EXERCISE DATA =

(** C33: Digest authentication, for a user that is stored, with fields that hold
    no NUL, a method and address that take at most 127 characters with the colon
    between them ([snprintf] cuts what is longer, and the digest is then another)
    and a response of at least 31 characters (with fewer the comparison reads past
    its end).  The response is then accepted exactly if it begins with the RFC 2617
    digest of the stored hash and the fields sent, as long as that text is below
    128 bytes, the size of the buffer it is assembled in; when it is not, the
    buffer overflows.  Only the first 32 characters are compared: what follows
    them in the response is ignored.  The fields are the client's: a 44 character
    cnonce is enough to overflow. *)
Theorem digestAuth_verifies (MD5 : bytes -> bytes) (store : HttpPassStore.t) (info : bytes) (da : HttpMap.t bytes)
    (user h1 meth uri response : bytes) :
  (forall d, length (MD5 d) = 16) ->
  HttpMap.get (bs "username") da = Some user -> HttpPassStore.fetch user store = Some h1 ->
  HttpMap.get (bs "method") da = Some meth -> HttpMap.get (bs "uri") da = Some uri ->
  HttpMap.get (bs "response") da = Some response ->
  (forall k v, HttpMap.get k da = Some v -> NUL ∉ v) -> NUL ∉ h1 ->
  length (meth ++ bs ":" ++ uri) <= 127 -> 31 <= length response ->
  (exists v, newDigestAuth MD5 store info da
   = (if 128 <=? length (digest_input MD5 da h1 meth uri) then Err Undefined else Ok (HttpDigestAuth info v))
   /\ v = starts_with response (md5Hash MD5 (digest_input MD5 da h1 meth uri))).
Proof.
  intros Hmd Hu Hf Hm Huri Hr Hnul Hh1 Hlen Hresp. eexists. split; [|reflexivity].
  unfold newDigestAuth. rewrite Hu, Hf, Hm, Huri. cbn [of_option].
  rewrite !c_str_id by (eapply Hnul; eassumption). rewrite take_ge by done.
  set (h2 := md5Hash MD5 (meth ++ bs ":" ++ uri)).
  unfold digest_input. fold h2.
  set (on := HttpMap.get (bs "nonce") da). set (oc := HttpMap.get (bs "nc") da).
  set (ocn := HttpMap.get (bs "cnonce") da). set (oq := HttpMap.get (bs "qop") da).
  rewrite strcat_cat by done.
  rewrite !strcat_opt_bind by (intros v; apply Hnul).
  rewrite !strcat_bind by (apply md5Hash_no_NUL || (apply (bool_decide_unpack _); vm_compute; exact I)).
  rewrite <- !app_assoc, Hr. cbn [of_option]. unfold cat. rewrite app_nil_l.
  destruct (128 <=? _); [done|]. rewrite md5HashEqual_spec by done.
  rewrite c_str_id by (eapply Hnul; eassumption). by rewrite (proj2 (Nat.ltb_ge _ _)) by lia.
Qed.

PROBLEM TO SOLVE =
In the data above, each line holding "cnonce" is to be found and copied.

ANSWER SECTION =
    cnonce is enough to overflow. *)
  set (ocn := HttpMap.get (bs "cnonce") da). set (oq := HttpMap.get (bs "qop") da).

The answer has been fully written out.